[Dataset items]
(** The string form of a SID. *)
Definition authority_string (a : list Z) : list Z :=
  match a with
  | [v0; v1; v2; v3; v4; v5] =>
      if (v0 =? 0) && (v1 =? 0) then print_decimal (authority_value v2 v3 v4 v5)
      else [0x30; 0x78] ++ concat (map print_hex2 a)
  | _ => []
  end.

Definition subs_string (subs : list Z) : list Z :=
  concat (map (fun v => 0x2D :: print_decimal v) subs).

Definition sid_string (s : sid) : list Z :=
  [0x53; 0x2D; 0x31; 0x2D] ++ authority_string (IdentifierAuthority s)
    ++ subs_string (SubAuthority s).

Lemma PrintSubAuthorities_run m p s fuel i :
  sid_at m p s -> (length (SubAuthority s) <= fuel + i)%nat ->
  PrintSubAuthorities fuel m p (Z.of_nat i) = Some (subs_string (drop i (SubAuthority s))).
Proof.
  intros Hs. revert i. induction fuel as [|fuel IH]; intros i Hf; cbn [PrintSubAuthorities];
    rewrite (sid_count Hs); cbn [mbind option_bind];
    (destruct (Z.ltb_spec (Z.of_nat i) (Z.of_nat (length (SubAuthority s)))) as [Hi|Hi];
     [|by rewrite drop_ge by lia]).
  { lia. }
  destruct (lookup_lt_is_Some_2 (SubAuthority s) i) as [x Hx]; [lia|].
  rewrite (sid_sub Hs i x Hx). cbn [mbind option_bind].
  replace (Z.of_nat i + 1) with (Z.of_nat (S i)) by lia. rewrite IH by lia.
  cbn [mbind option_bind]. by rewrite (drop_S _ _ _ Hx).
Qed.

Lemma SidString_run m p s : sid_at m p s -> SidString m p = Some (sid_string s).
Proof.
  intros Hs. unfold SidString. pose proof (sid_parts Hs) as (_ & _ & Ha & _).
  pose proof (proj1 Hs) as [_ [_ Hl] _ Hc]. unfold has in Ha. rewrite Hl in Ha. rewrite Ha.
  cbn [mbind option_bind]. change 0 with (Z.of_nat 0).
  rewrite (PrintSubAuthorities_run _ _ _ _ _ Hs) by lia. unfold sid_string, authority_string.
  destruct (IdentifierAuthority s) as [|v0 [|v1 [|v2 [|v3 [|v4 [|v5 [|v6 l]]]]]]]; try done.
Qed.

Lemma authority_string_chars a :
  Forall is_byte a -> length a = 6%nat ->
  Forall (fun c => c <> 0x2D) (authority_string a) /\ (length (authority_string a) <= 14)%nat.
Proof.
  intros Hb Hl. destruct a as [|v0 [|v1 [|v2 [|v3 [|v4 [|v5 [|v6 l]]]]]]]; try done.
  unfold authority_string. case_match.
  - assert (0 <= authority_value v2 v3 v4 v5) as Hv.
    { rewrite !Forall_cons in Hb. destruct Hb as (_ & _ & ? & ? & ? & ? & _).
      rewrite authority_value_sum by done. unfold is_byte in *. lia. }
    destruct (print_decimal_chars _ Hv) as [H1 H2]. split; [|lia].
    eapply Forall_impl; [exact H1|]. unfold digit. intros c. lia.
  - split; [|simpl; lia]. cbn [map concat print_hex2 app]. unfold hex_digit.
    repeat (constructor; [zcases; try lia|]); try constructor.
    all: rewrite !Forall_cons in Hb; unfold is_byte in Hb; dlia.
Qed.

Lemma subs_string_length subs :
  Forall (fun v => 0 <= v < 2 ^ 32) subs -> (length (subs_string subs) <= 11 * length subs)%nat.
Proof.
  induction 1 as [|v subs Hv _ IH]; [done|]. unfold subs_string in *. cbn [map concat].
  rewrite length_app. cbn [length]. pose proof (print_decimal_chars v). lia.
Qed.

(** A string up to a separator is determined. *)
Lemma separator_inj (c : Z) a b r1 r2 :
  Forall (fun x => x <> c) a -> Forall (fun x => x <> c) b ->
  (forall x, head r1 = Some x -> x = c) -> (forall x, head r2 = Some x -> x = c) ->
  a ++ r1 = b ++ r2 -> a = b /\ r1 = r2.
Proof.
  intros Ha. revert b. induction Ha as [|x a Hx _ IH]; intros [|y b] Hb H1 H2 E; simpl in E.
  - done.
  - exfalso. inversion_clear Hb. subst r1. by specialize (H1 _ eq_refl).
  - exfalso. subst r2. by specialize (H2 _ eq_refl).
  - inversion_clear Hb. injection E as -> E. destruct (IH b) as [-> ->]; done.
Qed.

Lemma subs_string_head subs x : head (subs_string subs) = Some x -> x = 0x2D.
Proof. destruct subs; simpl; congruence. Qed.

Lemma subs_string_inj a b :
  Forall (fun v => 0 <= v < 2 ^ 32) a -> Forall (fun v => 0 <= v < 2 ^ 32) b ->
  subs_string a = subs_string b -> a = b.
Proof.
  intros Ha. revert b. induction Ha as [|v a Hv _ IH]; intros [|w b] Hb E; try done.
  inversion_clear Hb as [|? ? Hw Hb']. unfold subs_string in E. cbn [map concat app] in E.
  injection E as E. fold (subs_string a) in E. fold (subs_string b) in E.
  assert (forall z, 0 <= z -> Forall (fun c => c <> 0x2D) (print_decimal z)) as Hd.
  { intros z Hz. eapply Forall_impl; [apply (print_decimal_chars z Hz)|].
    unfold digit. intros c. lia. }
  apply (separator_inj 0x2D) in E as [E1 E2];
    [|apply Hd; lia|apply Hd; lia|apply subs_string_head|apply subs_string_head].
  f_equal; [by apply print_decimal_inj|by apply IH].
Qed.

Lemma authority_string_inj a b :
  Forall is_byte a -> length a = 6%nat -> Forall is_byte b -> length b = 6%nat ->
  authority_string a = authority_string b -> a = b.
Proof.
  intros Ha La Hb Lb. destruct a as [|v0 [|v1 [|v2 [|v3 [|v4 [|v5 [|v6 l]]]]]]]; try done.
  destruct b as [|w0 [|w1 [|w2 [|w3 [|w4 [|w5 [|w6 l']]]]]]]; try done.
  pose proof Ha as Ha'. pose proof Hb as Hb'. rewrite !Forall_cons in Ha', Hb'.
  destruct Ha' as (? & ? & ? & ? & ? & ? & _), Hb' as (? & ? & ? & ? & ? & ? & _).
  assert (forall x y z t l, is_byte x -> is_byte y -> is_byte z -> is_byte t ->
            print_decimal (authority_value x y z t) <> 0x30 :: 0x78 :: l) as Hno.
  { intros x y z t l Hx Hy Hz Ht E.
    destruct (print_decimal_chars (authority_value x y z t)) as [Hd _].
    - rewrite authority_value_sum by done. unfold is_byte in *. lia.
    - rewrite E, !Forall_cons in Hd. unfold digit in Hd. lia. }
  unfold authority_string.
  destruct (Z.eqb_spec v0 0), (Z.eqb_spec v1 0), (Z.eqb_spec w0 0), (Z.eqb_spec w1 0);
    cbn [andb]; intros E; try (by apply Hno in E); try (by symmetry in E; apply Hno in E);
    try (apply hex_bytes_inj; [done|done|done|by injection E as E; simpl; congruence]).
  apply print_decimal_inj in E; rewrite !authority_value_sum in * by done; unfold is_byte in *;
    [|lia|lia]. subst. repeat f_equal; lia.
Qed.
...
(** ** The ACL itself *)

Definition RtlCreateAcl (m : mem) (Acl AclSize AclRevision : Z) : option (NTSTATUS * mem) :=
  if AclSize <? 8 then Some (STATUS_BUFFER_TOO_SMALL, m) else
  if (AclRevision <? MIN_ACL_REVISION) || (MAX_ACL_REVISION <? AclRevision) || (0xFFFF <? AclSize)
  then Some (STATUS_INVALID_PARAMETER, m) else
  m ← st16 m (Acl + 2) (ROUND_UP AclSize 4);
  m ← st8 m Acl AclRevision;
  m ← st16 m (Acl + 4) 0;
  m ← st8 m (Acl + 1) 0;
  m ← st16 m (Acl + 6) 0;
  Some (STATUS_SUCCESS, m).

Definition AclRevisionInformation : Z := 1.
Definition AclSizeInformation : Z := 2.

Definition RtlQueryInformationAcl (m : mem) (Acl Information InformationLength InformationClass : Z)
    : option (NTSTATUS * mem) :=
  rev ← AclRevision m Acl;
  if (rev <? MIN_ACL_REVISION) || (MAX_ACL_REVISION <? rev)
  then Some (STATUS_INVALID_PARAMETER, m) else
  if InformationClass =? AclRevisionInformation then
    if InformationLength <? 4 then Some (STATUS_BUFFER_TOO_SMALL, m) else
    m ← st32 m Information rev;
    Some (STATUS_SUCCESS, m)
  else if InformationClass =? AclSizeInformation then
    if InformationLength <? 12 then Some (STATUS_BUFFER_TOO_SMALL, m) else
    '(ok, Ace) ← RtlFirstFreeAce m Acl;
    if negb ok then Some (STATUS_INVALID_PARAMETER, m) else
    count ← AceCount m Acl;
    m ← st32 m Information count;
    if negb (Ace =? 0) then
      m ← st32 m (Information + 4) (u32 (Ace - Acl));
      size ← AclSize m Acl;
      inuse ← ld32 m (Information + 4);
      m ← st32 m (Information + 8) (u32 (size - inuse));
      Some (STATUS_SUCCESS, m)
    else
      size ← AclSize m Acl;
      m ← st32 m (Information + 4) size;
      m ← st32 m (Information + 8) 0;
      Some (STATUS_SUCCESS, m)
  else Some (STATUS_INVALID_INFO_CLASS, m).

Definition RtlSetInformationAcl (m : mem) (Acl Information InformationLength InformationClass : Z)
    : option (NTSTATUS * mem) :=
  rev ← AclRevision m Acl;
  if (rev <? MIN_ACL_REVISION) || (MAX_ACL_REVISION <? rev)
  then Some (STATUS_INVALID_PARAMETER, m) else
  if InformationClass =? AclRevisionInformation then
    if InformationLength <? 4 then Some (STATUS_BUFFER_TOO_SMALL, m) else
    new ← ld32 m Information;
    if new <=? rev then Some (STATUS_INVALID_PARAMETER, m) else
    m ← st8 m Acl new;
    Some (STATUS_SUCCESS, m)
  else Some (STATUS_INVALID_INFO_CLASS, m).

◆ **EXERCISE GOAL**:
Using the records, find how many lines include the string "subst" and report that number alone.

◆ **RESPONSE TO THIS EXERCISE**:
3